Assemble actionable recommendations to drive the key outcomes for stakeholder presentation.

In this phase, I assembled the final report showing:

  • Analysis methodology
  • Various results and insights
  • Recommendations identified through the analysis

Final Recommendations

The following were the primary recommendations presented in the final report.

Target weekdays and early mornings for ads to help boost sales during these less busy times.

Run ads and/or offer coupons for higher priced items Sunday through Thursday when sales of these items are less frequent.

Run ads for lower priced items and offer coupons or other incentives on higher priced items to boost sales on these less frequently purchased items.

Run ads for and incentivize purchases in departments with less sales (all departments outside of produce, dairy/eggs, snack, and beverage).

Run ads that target our frequent, but not yet categorized as “loyal” customers. Incentivize their purchases to turn them “loyal.”

Target ads to the customer base in the Northeastern states, where sales are the lowest. Offer incentives to this group to encourage more activity.

Offer incentives to customer segments with the lowest sales: “single with children”, “young adult” and “elder” populations.

Challenges and Decisions in this Phase

  • The challenge in this phase was to create a report layout where the recommendations were clear and could be tied back to the insights derived from the analysis. There was a lot of data and visualizations, so to distill it down in a consumable way presented a design challenge.
  • My approach was to create a linear layout that tied the business question to the answer and the recommendation. I also made sure that the visualizations associated with the answers were referenced clearly.
  • This approach in the layout would make it easy for stakeholders to tie the question to the data so they could follow where the recommendation came from.

Dataset

There were three sources of data for this project.

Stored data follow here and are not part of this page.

Definition regs : list (list string) := [
  [("UART" +:+ newline +:+ "(base 0x0002_0000)"); "RBR (Rx Buffer Reg)"; "0x00"; "0x0002_0000";
   "32"; "R"; "Receive data register. Read to get received byte."];
  [EmptyString; "THR (Tx Holding Reg)"; "0x00"; "0x0002_0000"; "32"; "W";
   "Transmit data register. Write to send byte. Same offset as RBR."];
  [EmptyString; "IER (Interrupt Enable Reg)"; "0x04"; "0x0002_0004"; "32"; "R/W";
   "Interrupt enable control."];
  [EmptyString; "BAUD_DIVISOR"; "0x08"; "0x0002_0008"; "32"; "R/W";
   "Baud rate divisor. Active when DLAB=1 in LCR. Default: clk/115200."];
  [EmptyString; "LCR (Line Control Reg)"; "0x0C"; "0x0002_000C"; "32"; "R/W";
   "[7]=DLAB, [4]=parity_mode, [3]=parity_en, [2]=stop_bits, [1:0]=word_len"];
  [EmptyString; "LSR (Line Status Reg)"; "0x14"; "0x0002_0014"; "32"; "R";
   "[6]=TEMT (TX empty), [5]=THRE (TX FIFO empty), [0]=data_ready"];
  [("SPI" +:+ newline +:+ "(base 0x000D_0000)"); "GIER (Global IRQ Enable)"; "0x1C"; "0x000D_001C";
   "32"; "R/W"; "Global interrupt enable register."];
  [EmptyString; "ISR (Interrupt Status)"; "0x20"; "0x000D_0020"; "32"; "R/W";
   "Interrupt status register. Write 1 to clear."];
  [EmptyString; "IER (Interrupt Enable)"; "0x28"; "0x000D_0028"; "32"; "R/W";
   "Interrupt enable register."];
  [EmptyString; "RCLK (custom Ratio Clk)"; "0x30"; "0x000D_0030"; "32"; "R/W";
   "Custom SPI clock ratio register. Reset value = 4."];
  [EmptyString; "SRR (Soft Reset)"; "0x40"; "0x000D_0040"; "32"; "W";
   "Software reset. Write 0x0000_000A to reset."];
  [EmptyString; "CR (Control Reg)"; "0x60"; "0x000D_0060"; "32"; "R/W";
   "[9]=LSB_first, [6]=RX_FIFO_rst, [5]=TX_FIFO_rst, [4]=CPHA, [3]=CPOL, [2]=MASTER, [1]=SPI_EN"];
  [EmptyString; "SR (Status Reg)"; "0x64"; "0x000D_0064"; "32"; "R";
   "[5]=SMOD_SEL, [4]=MODF, [3]=TX_FULL, [2]=TX_EMPTY, [1]=RX_FULL, [0]=RX_EMPTY"];
  [EmptyString; "DTR (Data TX Register)"; "0x68"; "0x000D_0068"; "32"; "W"; "Write byte to TX FIFO."];
  [EmptyString; "DRR (Data RX Register)"; "0x6C"; "0x000D_006C"; "32"; "R";
   "Read byte from RX FIFO."];
  [EmptyString; "SSR (Slave Select)"; "0x70"; "0x000D_0070"; "32"; "R/W";
   "Chip select (active low bits). Reset = 0xFFFF_FFFF."];
  [EmptyString; "TFOR (TX FIFO Occupancy)"; "0x74"; "0x000D_0074"; "32"; "R";
   "TX FIFO occupancy register."];
  [EmptyString; "RFOR (RX FIFO Occupancy)"; "0x78"; "0x000D_0078"; "32"; "R";
   "RX FIFO occupancy register."];
  [("I2C / Wishbone" +:+ newline +:+ "(base 0x000E_0000)"); "PRER_LO (Prescale Low)"; "0x00";
   "0x000E_0000"; "8"; "R/W"; "Clock prescale register [7:0]. Reset = 0xFF."];
  [EmptyString; "PRER_HI (Prescale High)"; "0x01"; "0x000E_0001"; "8"; "R/W";
   "Clock prescale register [15:8]. Reset = 0xFF."];
  [EmptyString; "CTR (Control Reg)"; "0x02"; "0x000E_0002"; "8"; "R/W";
   "[7]=EN (core enable), [6]=IEN (interrupt enable)."];
  [EmptyString; "TXR/RXR (Data)"; "0x03"; "0x000E_0003"; "8"; "W/R"; "Write=TX byte. Read=RX byte."];
  [EmptyString; "CR/SR (Cmd/Status)"; "0x04"; "0x000E_0004"; "8"; "W/R";
   "Write=Command: [7]=STA,[6]=STO,[5]=RD,[4]=WR,[3]=ACK,[0]=IACK. Read=Status: [7]=RxACK,[6]=BUSY,[5]=AL,[1]=TIP,[0]=IF."];
  [EmptyString; "SLADR (Slave Addr)"; "0x07"; "0x000E_0007"; "8"; "R/W";
   "7-bit target slave address [6:0]. Default = 0x7E."];
  [("AES" +:+ newline +:+ "(base 0x000F_0000)"); "CONTROL"; "0x0000"; "0x000F_0000"; "32"; "R/W";
   "[0]=START (write 1→1-cycle aes_ld), [1]=CLEAR_DONE, [2]=SOFT_RESET."];
  [EmptyString; "STATUS"; "0x0004"; "0x000F_0004"; "32"; "R";
   "[0]=DONE (latched), [1]=BUSY, [2]=KEY_VALID, [3]=INPUT_VALID."];
  [EmptyString; "KEY0"; "0x0010"; "0x000F_0010"; "32"; "R/W"; "AES key [127:96]."];
  [EmptyString; "KEY1"; "0x0014"; "0x000F_0014"; "32"; "R/W"; "AES key [95:64]."];
  [EmptyString; "KEY2"; "0x0018"; "0x000F_0018"; "32"; "R/W"; "AES key [63:32]."];
  [EmptyString; "KEY3"; "0x001C"; "0x000F_001C"; "32"; "R/W"; "AES key [31:0]."];
  [EmptyString; "TEXT_IN0"; "0x0020"; "0x000F_0020"; "32"; "R/W"; "Plaintext input [127:96]."];
  [EmptyString; "TEXT_IN1"; "0x0024"; "0x000F_0024"; "32"; "R/W"; "Plaintext input [95:64]."];
  [EmptyString; "TEXT_IN2"; "0x0028"; "0x000F_0028"; "32"; "R/W"; "Plaintext input [63:32]."];
  [EmptyString; "TEXT_IN3"; "0x002C"; "0x000F_002C"; "32"; "R/W"; "Plaintext input [31:0]."];
  [EmptyString; "TEXT_OUT0"; "0x0030"; "0x000F_0030"; "32"; "R"; "Ciphertext output [127:96]."];
  [EmptyString; "TEXT_OUT1"; "0x0034"; "0x000F_0034"; "32"; "R"; "Ciphertext output [95:64]."];
  [EmptyString; "TEXT_OUT2"; "0x0038"; "0x000F_0038"; "32"; "R"; "Ciphertext output [63:32]."];
  [EmptyString; "TEXT_OUT3"; "0x003C"; "0x000F_003C"; "32"; "R"; "Ciphertext output [31:0]."];
  [("PWM" +:+ newline +:+ "(base 0x0010_0000)"); "slv_reg0"; "0x00"; "0x0010_0000"; "32"; "R/W";
   "PWM register 0. Exact function NOT DETERMINED from available RTL."];
  [EmptyString; "slv_reg1"; "0x04"; "0x0010_0004"; "32"; "R/W";
   "PWM register 1. Exact function NOT DETERMINED from available RTL."];
  [EmptyString; "slv_reg2"; "0x08"; "0x0010_0008"; "32"; "R/W";
   "PWM register 2. Exact function NOT DETERMINED from available RTL."];
  [EmptyString; "slv_reg3"; "0x0C"; "0x0010_000C"; "32"; "R/W";
   "PWM register 3. Exact function NOT DETERMINED from available RTL."]].

Definition ip_colors : list (string * string) :=
  [("UART", "DDEEFF"); ("SPI", "E2EFDA"); ("I2C", "FFF2CC"); ("AES", "FCE4D6"); ("PWM", "EAD1DC")].

(** The colour of the rows changes at a labelled row. *)
Definition next_color (label current_color : string) : string :=
  if String.eqb label EmptyString then current_color
  else match List.find (fun kv => contains kv.1 label) ip_colors with
       | Some kv => kv.2
       | None => current_color
       end.

Definition sheet_register_map : sheet :=
  let ws := create_sheet "Register_Map" in
  let ws := write_title "SoC Honours Project – Register Map (IPs with confirmed RTL)" ws in
  let ws := write_col_headers register_headers 2 HDR_LIGHT ws in
  (for_enum (fun i row st =>
     let '(current_color, ws) := st in
     let current_color := next_color (default EmptyString (row !! 0)) current_color in
     let fills := (fun v => Some (if contains "NOT DETERMINED" v then WARN_AMBER
                                  else current_color)) <$> row in
     (current_color, write_row (4 + i) (text row) false (Some fills) ws)) regs (ROW_WHITE, ws)).2.

(** ** Reserved_Address_Space *)

Definition reserved_headers : list string :=
  ["Region"; "Base Address"; "End Address"; "Size"; "Reason / Notes"].

Definition reserved_rows : list (list string) := [
  [("Gap: 0x0000_0000–0x0001_FFFF interior" +:+ newline +:+ "(between Instr Mem and Data Mem)");
   "0x0000_0000"; "0x0001_FFFF"; "128 KB";
   "Occupied by Instruction Memory (0x0000_0000) and Data Memory (0x0001_0000). No unused gap here."];
  ["Gap: above Data Memory to UART"; "0x0002_0000"; "0x0002_0FFF"; "4 KB";
   "UART occupies this range. No gap."];
  ["GAP: 0x0003_0000 – 0x0003_FFFF"; "0x0003_0000"; "0x0003_FFFF"; "64 KB";
   "UNALLOCATED. Available for future IP. Previously the existing interconnect packed peripherals tightly at 0x0002_x000; the new map gives each IP a clean 64 KB-boundary base, leaving this gap free."];
  ["Timer slot (IP pending)"; "0x0004_0000"; "0x0004_0FFF"; "4 KB";
   "Reserved for Timer IP. RTL not yet available. Remaining 0x0004_1000–0x0004_FFFF (60 KB) is expansion space."];
  ["GPIO slot (IP pending)"; "0x0005_0000"; "0x0005_0FFF"; "4 KB";
   "Reserved for GPIO IP. RTL not yet available."];
  ["Packet FIFO slot (IP pending)"; "0x0006_0000"; "0x0006_0FFF"; "4 KB";
   "Reserved for Packet FIFO IP. RTL not yet available."];
  ["Packet Counter slot (IP pending)"; "0x0007_0000"; "0x0007_0FFF"; "4 KB";
   "Reserved for Packet Counter IP. RTL not yet available."];
  ["Enhanced Timer slot (IP pending)"; "0x0008_0000"; "0x0008_0FFF"; "4 KB";
   "Reserved for Enhanced Timer IP. RTL not yet available."];
  ["CRC slot (IP pending)"; "0x0009_0000"; "0x0009_0FFF"; "4 KB";
   "Reserved for CRC IP. RTL not yet available."];
  ["DMA slot (IP pending)"; "0x000A_0000"; "0x000A_FFFF"; "64 KB";
   "Reserved for DMA IP. Given 64 KB because DMA controllers typically need registers for multiple channels (src addr, dst addr, length, control, status per channel)."];
  ["Interrupt Controller slot (IP pending)"; "0x000B_0000"; "0x000B_0FFF"; "4 KB";
   "Reserved for external Interrupt Controller IP. Note: VeeR has its own internal PIC. This slot is for any additional team-member interrupt controller."];
  ["RLE slot (IP pending)"; "0x000C_0000"; "0x000C_0FFF"; "4 KB";
   "Reserved for RLE (Run-Length Encoding) IP. RTL not yet available."];
  ["Expansion gap above known IPs"; "0x0011_0000"; "0x001F_FFFF"; "~956 KB";
   "RESERVED for future IP expansion. All 5 team members can be allocated sub-regions here as their IPs are integrated. Clean 64 KB sub-regions recommended per IP."];
  ["MUST NOT USE – VeeR ICCM"; "0xEE00_0000"; "0xEE00_FFFF"; "64 KB";
   "VeeR internal Instruction CCM. Hardcoded in veer.config (region 0xE, top-aligned). Must not be allocated to any peripheral."];
  ["MUST NOT USE – VeeR DCCM"; "0xF004_0000"; "0xF004_FFFF"; "64 KB";
   "VeeR internal Data CCM. Hardcoded in veer.config (region 0xF, offset 0x40000). Must not be allocated to any peripheral."];
  ["MUST NOT USE – VeeR PIC"; "0xF00C_0000"; "0xF00C_7FFF"; "32 KB";
   "VeeR internal PIC registers. Hardcoded in veer.config (region 0xF, offset 0xC0000). CPU accesses this range via load/store for interrupt management. Must not be allocated to any peripheral."];
  ["All other addresses"; "0x0000_0000"; "0xFFFF_FFFF"; "~4 GB minus above";
   "Addresses not listed in the SoC address map are unallocated. The AXI interconnect will return DECERR for unmapped accesses. Avoid regions 0xD0000000–0xFFFFFFFF as they overlap with standard RISC-V machine-mode CSR / platform regions."]].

  1. The main dataset used for analysis was the “The Instacart Online Grocery Shopping Dataset 2017”.  
  2. The second set of data, customer data, as well as the “prices” column in the Products data set, were both fabricated for the purpose of this project and provided by Career Foundry.
  3. The third dataset was used to categorize states into regions and that was done using the “List of regions of the United States” from Wikipedia.

Sources

The Instacart data for analysis was pulled from Kaggle on January 2, 2024. 

The customer dataset was pulled from Career Foundry.

Data for regional categorization of states was pulled from Wikipedia.